Markets rallied following the release of the FOMC decision. The Dow Jones Industrial Average finished the session up 401 points, or just over 1%. Treasury yields headed mostly lower, with the benchmark 10-year note most recently at 4.28%, off 0.01 percentage point.
“The sum total of this ‘no news is good news’ press conference is that markets continue to have a green light to run higher,” said Chris Zaccarelli, chief investment officer at Independent Advisor Alliance. “We aren’t surprised to see the initial reaction from investors to be to push stock prices up and expect that to continue until some new shock hits the system because this Fed isn’t going to stand in the way of the bull market.”
Raises GDP forecast
Officials sharply accelerated their projections for GDP growth this year and now see the economy running at a 2.1% annualized rate, up from the 1.4% estimate in December. The unemployment rate forecast moved slightly lower from the previous estimate to 4%, while the projection for core inflation as measured by personal consumption expenditures rose to 2.6%, up 0.2 percentage point from before but slightly below the most recent level of 2.8%. The unemployment rate for February was 3.9%.

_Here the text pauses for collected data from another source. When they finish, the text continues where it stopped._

(* ===== verification/YqueueTheorems.v ===== *)
(** * The queue of chunks is a first-in first-out list

    The cells between the front and the end, in order, with their addresses, are
    the abstract state of a [yqueue_t].  No operation touches a chunk that is
    not allocated, and the destructor frees every chunk once. *)

From stdpp Require Import tactics gmap.
From S2P Require Import Prelude Yqueue.

Section Cells.
Context {T : Type} (N : Z).
Implicit Types (h : gmap Z (chunk_t T)) (cs : list Z) (q : yqueue_t T).

Abbreviation cell := (option Z * Z * option T)%type.

(** ** The cells of a list of chunks *)

Definition row h (a : Z) : list cell :=
  match h !! a with
  | Some c => imap (fun j v => (Some a, Z.of_nat j, v)) (values c)
  | None => []
  end.

Definition cells h cs : list cell := concat (map (row h) cs).

Definition next_of h (a : Z) : option Z := h !! a ≫= next.
Definition prev_of h (a : Z) : option Z := h !! a ≫= prev.

Definition linked h cs : Prop :=
  forall u a b w, cs = u ++ a :: b :: w -> next_of h a = Some b /\ prev_of h b = Some a.

Definition opt_list (p : option Z) : list Z := match p with Some a => [a] | None => [] end.

(** The chunks of the heap: those of the list [cs], and the spare one. *)
Record heap_ok h cs (spare : option Z) : Prop := {
  ok_nodup : NoDup (cs ++ opt_list spare);
  ok_dom a : is_Some (h !! a) <-> a ∈ cs ++ opt_list spare;
  ok_length a c : h !! a = Some c -> Z.of_nat (length (values c)) = N
}.
(* ===== verification/DecoderTheorems.v ===== *)
(** * The decoders: one byte at a time, within bounds

    [process_buffer] is compared with a machine that takes one byte at a time;
    its invariant keeps every read inside the header buffer or the body. *)

From stdpp Require Import tactics.
From S2P Require Import Prelude Wire Msg Encoders Decoders.

Definition is_flag (f : Z) : Prop := f = 0 \/ f = 1.

Lemma is_flag_land b : is_flag (Z.land b more).
Proof.
  unfold is_flag, more. rewrite Z.land_comm, (land_ones_mod 1 b 1) by done. change (2 ^ 1) with 2.
  pose proof (Z.mod_pos_bound b 2). lia.
Qed.

Lemma is_flag_lor a b : is_flag a -> is_flag b -> is_flag (Z.lor a b).
Proof. intros [->| ->] [->| ->]; unfold is_flag; auto. Qed.

Lemma byte_at_in b i : (i < length b)%nat -> exists c, byte_at b i = Ok (ord c).
Proof. intros H. destruct (lookup_lt_is_Some_2 b i H) as [c Hc]. exists c. unfold byte_at. by rewrite Hc. Qed.

Lemma get_uint64_in b : (8 <= length b)%nat -> exists n, get_uint64 b = Ok n /\ 0 <= n < 2 ^ 64.
Proof.
  intros Hb. destruct b as [|b0 [|b1 [|b2 [|b3 [|b4 [|b5 [|b6 [|b7 b]]]]]]]]; try (cbn in Hb; lia).
  exists (be_value [b0; b1; b2; b3; b4; b5; b6; b7]). split; [apply get_uint64_spec|].
  apply (be_value_range [b0; b1; b2; b3; b4; b5; b6; b7]).
Qed.

Lemma allocates_malloc available n : allocates available n = if n <=? max_vsm_size then Ok true else malloc_content available n.
Proof.
  unfold allocates, Msg.init_size. destruct (n <=? max_vsm_size); [done|]. by destruct (malloc_content available n) as [[]| |].
Qed.

Section Decoder.
Context {S : Type} `{MsgSink S} (available : Z -> bool).
(** A limit, and what is kept by every message that respects it. *)
Context (limit : Z) (P : S -> Prop).
Implicit Types (d : decoder S).

Definition respected (m : msg) : Prop := (0 <= limit -> size m <= limit) /\ is_flag (flags m).

Hypothesis limit_int64 : limit < 2 ^ 63.
Hypothesis P_push : forall s m, P s -> respected m -> P (push_msg s m).2.

(** ** The invariant *)

(** The bytes a step needs. *)
Definition expected (s : dstep) d : Z :=
  match s with one_byte_size_ready | flags_ready => 1 | eight_byte_size_ready => 8 | body_ready => ip_size d end.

The outlook for GDP also rose incrementally for the next two years. Core PCE inflation is expected to get back to target by 2026, same as in December.

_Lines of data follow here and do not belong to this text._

(* ===== verification/Array.v ===== *)
(** * Arrays of items that know their index ([lib/zeromq/array.hpp])

    [array_t] is a vector of pointers; every item holds its index in the array,
    so that it is found and removed in constant time.  The indices are a map from
    items to [int]s next to the vector.  Accesses out of the range of the vector
    are aborts.  The arrays of the program hold pipes, never a null pointer. *)

From stdpp Require Import tactics gmap.
From S2P Require Import Prelude.

(** An item is its address. *)
Abbreviation item := Z (only parsing).

Record array_t := mkArray { items : list item; array_index : gmap item Z }.

Definition new_array : array_t := mkArray [] ∅.

(** Of an item that is in no array: -1. *)
Definition get_array_index (a : array_t) (p : item) : Z := default (-1) (array_index a !! p).

Definition set_array_index (p : item) (index_ : Z) (a : array_t) : array_t :=
  mkArray (items a) (<[p := to_int32 index_]> (array_index a)).

Definition size (a : array_t) : Z := Z.of_nat (length (items a)).

Definition empty (a : array_t) : bool := match items a with [] => true | _ => false end.

(** [items [index_]]. *)
Definition at_index (index_ : Z) (a : array_t) : outcome item :=
  if index_ <? 0 then Aborted "range"
  else match items a !! Z.to_nat index_ with Some p => Ok p | None => Aborted "range" end.

Definition set_item (index_ : Z) (p : item) (a : array_t) : array_t :=
  mkArray (<[Z.to_nat index_ := p]> (items a)) (array_index a).

Definition back (a : array_t) : outcome item :=
  match last (items a) with Some p => Ok p | None => Aborted "range" end.

Definition pop_back (a : array_t) : array_t := mkArray (removelast (items a)) (array_index a).

Definition push_back (p : item) (a : array_t) : array_t :=
  let a := set_array_index p (size a) a in
  mkArray (items a ++ [p]) (array_index a).

Definition erase_index (index_ : Z) (a : array_t) : outcome array_t :=
  let! b := back a in
  let a := set_array_index b index_ a in
  let! _ := at_index index_ a in
  Ok (pop_back (set_item index_ b a)).

(** [size_type] is unsigned. *)
Definition erase (p : item) (a : array_t) : outcome array_t := erase_index (to_uint64 (get_array_index a p)) a.

Definition swap (index1_ index2_ : Z) (a : array_t) : outcome array_t :=
  let! p1 := at_index index1_ a in
  let a := set_array_index p1 index2_ a in
  let! p2 := at_index index2_ a in
  let a := set_array_index p2 index1_ a in
  Ok (set_item index2_ p1 (set_item index1_ p2 a)).

Definition clear (a : array_t) : array_t := mkArray [] (array_index a).

Definition index (a : array_t) (p : item) : Z := to_uint64 (get_array_index a p).

(** ** The stored indices are the positions *)

Record array_ok (a : array_t) : Prop := {
  ok_index i p : items a !! i = Some p -> array_index a !! p = Some (Z.of_nat i);
  ok_size : size a <= INT_MAX
}.

(** [p] is the item at position [i]. *)
Definition holds (a : array_t) (i : Z) (p : item) : Prop := 0 <= i /\ items a !! Z.to_nat i = Some p.

Lemma new_array_ok : array_ok new_array.
Proof. split; [done|]. unfold size, INT_MAX. cbn. lia. Qed.

Lemma holds_range a i p : holds a i p -> 0 <= i < size a.
Proof. intros [Hi Hp]. apply lookup_lt_Some in Hp. unfold size. lia. Qed.

Lemma holds_at a i : 0 <= i < size a -> exists p, holds a i p.
Proof. unfold size, holds. intros Hi. destruct (lookup_lt_is_Some_2 (items a) (Z.to_nat i)) as [p Hp]; [lia|]. exists p. split; [lia|done]. Qed.

Lemma holds_index a i p : array_ok a -> holds a i p -> index a p = i.
Proof.
  intros Ha Hp. pose proof (holds_range _ _ _ Hp) as Hr. pose proof (ok_size a Ha). unfold INT_MAX in *.
  destruct Hp as [Hi Hp]. unfold index, get_array_index. rewrite (ok_index a Ha _ _ Hp). cbn.
  rewrite Z2Nat.id, to_uint64_id by lia. done.
Qed.

Lemma holds_inj a i j p : array_ok a -> holds a i p -> holds a j p -> i = j.
Proof. intros Ha Hi Hj. by rewrite <- (holds_index a i p Ha Hi), (holds_index a j p Ha Hj). Qed.

Lemma holds_fun a i p q : holds a i p -> holds a i q -> p = q.
Proof. intros [_ Hp] [_ Hq]. congruence. Qed.

Lemma at_index_holds a i p : holds a i p -> at_index i a = Ok p.
Proof. intros [Hi Hp]. unfold at_index. destruct (Z.ltb_spec i 0); [lia|]. by rewrite Hp. Qed.

(** The membership in an array. *)
Definition member (a : array_t) (p : item) : Prop := p ∈ items a.

Lemma member_holds a p : array_ok a -> member a p <-> holds a (index a p) p.
Proof.
  intros Ha. split.
  - intros Hp. apply list_elem_of_lookup in Hp as [i Hp].
    assert (Hh : holds a (Z.of_nat i) p) by (split; [lia|by rewrite Nat2Z.id]). by rewrite (holds_index _ _ _ Ha Hh).
  - intros [_ Hp]. apply list_elem_of_lookup. eauto.
Qed.

Lemma holds_member a i p : holds a i p -> member a p.
Proof. intros [_ Hp]. apply list_elem_of_lookup. eauto. Qed.

Lemma size_nonneg a : 0 <= size a.
Proof. unfold size. lia. Qed.

(** ** The operations move items *)

Lemma to_int32_index a i : array_ok a -> 0 <= i <= size a -> size a < INT_MAX \/ i < size a -> to_int32 i = i.
Proof. intros Ha Hi Hs. pose proof (ok_size a Ha). apply to_int32_id. unfold is_int32, INT_MIN. lia. Qed.

Lemma push_back_ok a p : array_ok a -> ~ member a p -> size a < INT_MAX ->
  array_ok (push_back p a) /\ size (push_back p a) = size a + 1
  /\ (forall i q, holds (push_back p a) i q <-> holds a i q \/ (i = size a /\ q = p)).
Proof.
  intros Ha Hp Hs. pose proof (size_nonneg a). unfold push_back.
  assert (Hlen : size (mkArray (items (set_array_index p (size a) a) ++ [p]) (array_index (set_array_index p (size a) a))) = size a + 1).
  { unfold size. cbn. rewrite length_app. cbn. lia. }
  split_and!; [split; [|by rewrite Hlen; lia]|done|].
  - cbn. intros i q Hq. apply lookup_app_Some in Hq as [Hq|[Hge Hq]].
    + rewrite lookup_insert_ne; [by apply (ok_index a Ha)|]. intros ->. apply Hp, list_elem_of_lookup. eauto.
    + apply list_lookup_singleton_Some in Hq as [Hi <-]. rewrite lookup_insert_eq, (to_int32_index a) by (done || lia).
      f_equal. unfold size. lia.
  - intros i q. unfold holds. cbn. rewrite lookup_app_Some, list_lookup_singleton_Some. unfold size. split.
    + intros [Hi [Hq|(Hge & Hq & <-)]]; [by left|right]. split; [lia|done].
    + intros [[Hi Hq]|[-> ->]]; [split; [done|by left]|]. split; [lia|]. right. split; [lia|]. split; [lia|done].
Qed.

(** The item at [i] and the item at [j] change places. *)
Lemma swap_ok a i j p q : array_ok a -> holds a i p -> holds a j q ->
  exists a', swap i j a = Ok a' /\ array_ok a' /\ size a' = size a
    /\ forall k r, holds a' k r <-> (k = i /\ r = q) \/ (k = j /\ r = p) \/ (k <> i /\ k <> j /\ holds a k r).
Proof.
  intros Ha Hp Hq. pose proof (holds_range _ _ _ Hp) as Hi. pose proof (holds_range _ _ _ Hq) as Hj.
  unfold swap. rewrite (at_index_holds a i p Hp). cbn [obind].
  rewrite (at_index_holds (set_array_index p j a) j q Hq). cbn [obind]. eexists. split; [reflexivity|].
  set (a' := set_item _ _ _).
  assert (Hitems : items a' = <[Z.to_nat j := p]> (<[Z.to_nat i := q]> (items a))) by done.
  assert (Hlen : size a' = size a) by (unfold size; by rewrite Hitems, !length_insert).
  assert (Hholds : forall k r, holds a' k r <-> (k = i /\ r = q) \/ (k = j /\ r = p) \/ (k <> i /\ k <> j /\ holds a k r)).
  { intros k r. unfold holds. rewrite Hitems. unfold size in *.
    destruct (decide (k = j)) as [->|Hkj].
    - rewrite list_lookup_insert_eq by (rewrite length_insert; lia). split.
      + intros [_ [= ->]]. auto.
      + intros [[-> ->]|[[_ ->]|H]]; [|by split; [lia|]|lia]. split; [lia|]. by rewrite (holds_fun a i p q).
    - destruct (decide (k = i)) as [->|Hki].
      + rewrite list_lookup_insert_ne, list_lookup_insert_eq by lia. split; [intros [_ [= ->]]; auto|].
        intros [[_ ->]|[[? _]|H]]; [by split; [lia|]|done|lia].
      + split; [intros [Hk H]|intros [[? _]|[[? _]|(_ & _ & Hk & H)]]; [done|done|]].
        * rewrite !list_lookup_insert_ne in H by lia. right. right. done.
        * rewrite !list_lookup_insert_ne by lia. done. }
  split_and!; [|done|done]. split; [|by rewrite Hlen; apply (ok_size a Ha)].
  intros k r Hr. assert (Hk : holds a' (Z.of_nat k) r) by (split; [lia|by rewrite Nat2Z.id]). clear Hr.
  apply Hholds in Hk. unfold a', set_item, set_array_index. cbn [array_index].
  rewrite (to_int32_index a i), (to_int32_index a j) by (done || lia).
  destruct (decide (r = q)) as [->|Hrq].
  - rewrite lookup_insert_eq. f_equal. destruct Hk as [[-> _]|[[-> ->]|(Hki & Hkj & Hk)]]; [done| |].
    + by apply (holds_inj a i j p).
    + by apply (holds_inj a _ _ q Ha Hk) in Hq.
  - rewrite lookup_insert_ne by done. destruct (decide (r = p)) as [->|Hrp].
    + rewrite lookup_insert_eq. f_equal. destruct Hk as [[_ ->]|[[-> _]|(Hki & Hkj & Hk)]]; [done|done|].
      by apply (holds_inj a _ _ p Ha Hk) in Hp.
    + rewrite lookup_insert_ne by done. destruct Hk as [[_ ->]|[[_ ->]|(Hki & Hkj & Hk)]]; [done|done|].
      destruct Hk as [_ Hk]. rewrite Nat2Z.id in Hk. by apply (ok_index a Ha).
Qed.

Lemma back_holds a : 0 < size a -> exists b, back a = Ok b /\ holds a (size a - 1) b.
Proof.
  unfold size, back, holds. destruct (items a) as [|b l _] using rev_ind; cbn; [lia|]. intros _. exists b.
  rewrite last_snoc, length_app. cbn. split; [done|]. split; [lia|].
  rewrite lookup_app_r by lia. by replace (Z.to_nat _ - length l)%nat with 0%nat by lia.
Qed.

Lemma lookup_removelast {A} (l : list A) i : removelast l !! i = if decide (i < length l - 1)%nat then l !! i else None.
Proof.
  rewrite removelast_firstn_len. replace (Nat.pred (length l)) with (length l - 1)%nat by lia. case_decide.
  - by rewrite lookup_take_lt.
  - by rewrite lookup_take_ge by lia.
Qed.

(** The last item takes the place of the one that leaves. *)
Lemma erase_ok a i p b : array_ok a -> holds a i p -> holds a (size a - 1) b ->
  exists a', erase p a = Ok a' /\ array_ok a' /\ size a' = size a - 1
    /\ forall k r, holds a' k r <-> k < size a - 1 /\ ((k = i /\ r = b) \/ (k <> i /\ holds a k r)).
Proof.
  intros Ha Hp Hb. pose proof (holds_range _ _ _ Hp) as Hi. unfold erase. fold (index a p). rewrite (holds_index a i p Ha Hp).
  unfold erase_index. destruct (back_holds a ltac:(lia)) as (b' & -> & Hb'). assert (b' = b) as -> by (by apply (holds_fun a (size a - 1))).
  cbn [obind]. rewrite (at_index_holds (set_array_index b i a) i p Hp). cbn [obind].
  eexists. split; [reflexivity|]. set (a' := pop_back _).
  assert (Hitems : items a' = removelast (<[Z.to_nat i := b]> (items a))) by done.
  assert (Hlen : size a' = size a - 1) by (unfold size in *; rewrite Hitems, removelast_firstn_len, length_firstn, length_insert; lia).
  assert (Hholds : forall k r, holds a' k r <-> k < size a - 1 /\ ((k = i /\ r = b) \/ (k <> i /\ holds a k r))).
  { intros k r. unfold holds. rewrite Hitems, lookup_removelast, length_insert. unfold size in *. split.
    - intros [Hk H]. case_decide; [|done]. split; [lia|]. destruct (decide (k = i)) as [->|Hki].
      + rewrite list_lookup_insert_eq in H by lia. injection H as ->. by left.
      + rewrite list_lookup_insert_ne in H by lia. by right.
    - intros [Hk [[-> ->]|(Hki & Hk0 & H)]]; (split; [lia|]); rewrite decide_True by lia.
      + by rewrite list_lookup_insert_eq by lia.
      + by rewrite list_lookup_insert_ne by lia. }
  split_and!; [|done|done]. split; [|rewrite Hlen; pose proof (ok_size a Ha); lia].
  intros k r Hr. assert (Hk : holds a' (Z.of_nat k) r) by (split; [lia|by rewrite Nat2Z.id]). clear Hr.
  apply Hholds in Hk as [Hk Hr]. unfold a', pop_back, set_item, set_array_index. cbn [array_index].
  rewrite (to_int32_index a i) by (done || lia). destruct Hr as [[-> ->]|[Hki [_ Hr]]]; [by rewrite lookup_insert_eq|].
  rewrite Nat2Z.id in Hr. pose proof (ok_index a Ha _ _ Hr) as Hrk. destruct (decide (r = b)) as [->|]; [|by rewrite lookup_insert_ne].
  assert (Hrb : holds a (Z.of_nat k) b) by (split; [lia|by rewrite Nat2Z.id]). pose proof (holds_inj a _ _ b Ha Hrb Hb). lia.
Qed.

(** The positions after an operation, from those before. *)
Lemma index_holds a p : array_ok a -> member a p -> holds a (index a p) p.
Proof. intros Ha. by apply member_holds. Qed.

(** ** Positions *)

Definition transpose (i j k : Z) : Z := if k =? i then j else if k =? j then i else k.

(** Every position has the item of the transposed one. *)
Lemma swap_transposes a i j : array_ok a -> 0 <= i < size a -> 0 <= j < size a ->
  exists a', swap i j a = Ok a' /\ array_ok a' /\ size a' = size a
    /\ (forall k q, holds a' k q <-> holds a (transpose i j k) q) /\ (forall q, member a' q <-> member a q).
Proof.
  intros Ha Hi Hj. destruct (holds_at a i Hi) as [x Hx]. destruct (holds_at a j Hj) as [y Hy].
  destruct (swap_ok a i j x y Ha Hx Hy) as (a' & E & Ha' & Hs & Hh). exists a'.
  assert (Ht : forall k q, holds a' k q <-> holds a (transpose i j k) q).
  { intros k q. rewrite Hh. unfold transpose. destruct (Z.eqb_spec k i) as [->|Hki].
    - split; [intros [[_ ->]|[[-> ->]|(? & _)]]; [done|done|done]|]. intros Hq. left. split; [done|]. by apply (holds_fun a j).
    - destruct (Z.eqb_spec k j) as [->|Hkj].
      + split; [intros [[? _]|[[_ ->]|(_ & ? & _)]]; done|]. intros Hq. right. left. split; [done|]. by apply (holds_fun a i).
      + split; [intros [[? _]|[[? _]|(_ & _ & ?)]]; done|]. intros Hq. right. by right. }
  split_and!; try done. intros q. split; intros Hq.
  - apply (member_holds a' q Ha') in Hq. apply Ht in Hq. by eapply holds_member.
  - apply (member_holds a q Ha) in Hq. set (k := index a q) in *.
    assert (Hk : holds a' (transpose i j k) q).
    { apply Ht. unfold transpose in *. destruct (Z.eqb_spec k i), (Z.eqb_spec k j); subst;
        repeat match goal with |- context [?x =? ?y] => destruct (Z.eqb_spec x y) end; subst; done. }
    by eapply holds_member.
Qed.

Lemma erase_positions a i p : array_ok a -> holds a i p ->
  exists a', erase p a = Ok a' /\ array_ok a' /\ size a' = size a - 1
    /\ (forall k q, holds a' k q <-> k < size a - 1 /\ holds a (if k =? i then size a - 1 else k) q)
    /\ (forall q, member a' q <-> member a q /\ q <> p).
Proof.
  intros Ha Hp. pose proof (holds_range _ _ _ Hp) as Hi. destruct (holds_at a (size a - 1)) as [b Hb]; [lia|].
  destruct (erase_ok a i p b Ha Hp Hb) as (a' & E & Ha' & Hs & Hh). exists a'.
  assert (Ht : forall k q, holds a' k q <-> k < size a - 1 /\ holds a (if k =? i then size a - 1 else k) q).
  { intros k q. rewrite Hh. destruct (Z.eqb_spec k i) as [->|Hki].
    - split; intros [Hk H]; (split; [done|]); [destruct H as [[_ ->]|[? _]]; done|]. left. split; [done|]. by apply (holds_fun a (size a - 1)).
    - split; intros [Hk H]; (split; [done|]); [destruct H as [[? _]|[_ H]]; done|]. by right. }
  split_and!; try done. intros q. split.
  - intros Hq. apply (member_holds a' q Ha') in Hq. apply Ht in Hq as [Hk Hq]. split; [by eapply holds_member|]. intros ->.
    destruct (Z.eqb_spec (index a' p) i) as [Ei|Ei].
    + pose proof (holds_inj a _ _ p Ha Hq Hp). lia.
    + pose proof (holds_inj a _ _ p Ha Hq Hp). lia.
  - intros [Hq Hne]. apply (member_holds a q Ha) in Hq. pose proof (holds_range _ _ _ Hq) as Hr.
    destruct (decide (index a q = size a - 1)) as [Ek|Ek].
    + apply (holds_member a' i q), Ht. destruct (Z.eqb_spec i i); [|done]. rewrite <- Ek. split; [|done].
      destruct (decide (i = size a - 1)) as [Ei|]; [|lia]. rewrite Ek, <- Ei in Hq. by destruct Hne; apply (holds_fun a i).
    + apply (holds_member a' (index a q) q), Ht. split; [lia|]. destruct (Z.eqb_spec (index a q) i) as [Ei|]; [|done].
      rewrite Ei in Hq. by destruct Hne; apply (holds_fun a i).
Qed.

Lemma push_back_member a p q : member (push_back p a) q <-> member a q \/ q = p.
Proof. unfold member, push_back. cbn. rewrite elem_of_app, list_elem_of_singleton. done. Qed.

Lemma items_nodup a : array_ok a -> NoDup (items a).
Proof.
  intros Ha. apply NoDup_alt. intros i j p Hi Hj. pose proof (ok_index a Ha i p Hi) as H1. pose proof (ok_index a Ha j p Hj) as H2.
  rewrite H1 in H2. injection H2 as H2. lia.
Qed.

The FOMC’s post-meeting statement was almost identical to the one delivered at its last meeting in January save for an upgrade on its job growth assessment to “strong” from the January characterization that gains had “moderated.” The decision to stand pat on rates was approved unanimously.
Markets had been watching closely for clues about where the Fed would go from here with monetary policy.
Earlier this year, traders in the fed funds futures market had strongly priced in a likelihood that the central bank would start cutting at this week’s meeting and continue doing so until it had totaled as many as seven decreases by the end of the year. However, recent developments have changed that outlook dramatically.
Higher-than-expected inflation data to start 2024 triggered caution from top Fed officials, and the January FOMC meeting concluded with the central bank saying it needed more evidence that prices were decelerating before it would gain “greater confidence” on inflation and start cutting.
Statements from Powell and other policymakers since then added to the sentiment of a patient, data-driven approach, and markets have had to reprice. Powell and his cohorts have indicated that with the economy still growing at a healthy pace and unemployment below 4%, they can take a more measured approach when loosening monetary policy.
“The economy is strong, inflation has come way down,” Powell said, “and that gives us the ability to approach this question carefully and feel more confident that inflation is moving down sustainably at 2% when we take that step to begin dialing back our restrictive policy.”
The expectation heading into this week’s meeting is for the first cut to happen in June and two more to follow, bringing markets and Fed officials back into alignment.
Beyond that, markets also were looking for some direction on the Fed’s balance sheet reduction program.
In a process that began in June 2022, the central bank is allowing up to $60 billion a month in maturing proceeds from Treasurys plus up to $35 billion in mortgage-backed securities to roll off each month rather than be reinvested. The process is often referred to as “quantitative tightening” and has resulted in about a $1.4 trillion drawdown in the Fed’s holdings.
Powell confirmed the issue was discussed at the meeting but noted that no decisions were made on the extent and timing of the potential balance sheet reduction.
“While we did not make any decisions today, the general sense of the committee is that it will be appropriate to slow the pace of runoff fairly soon, consistent with the plans we previously issued,” he said.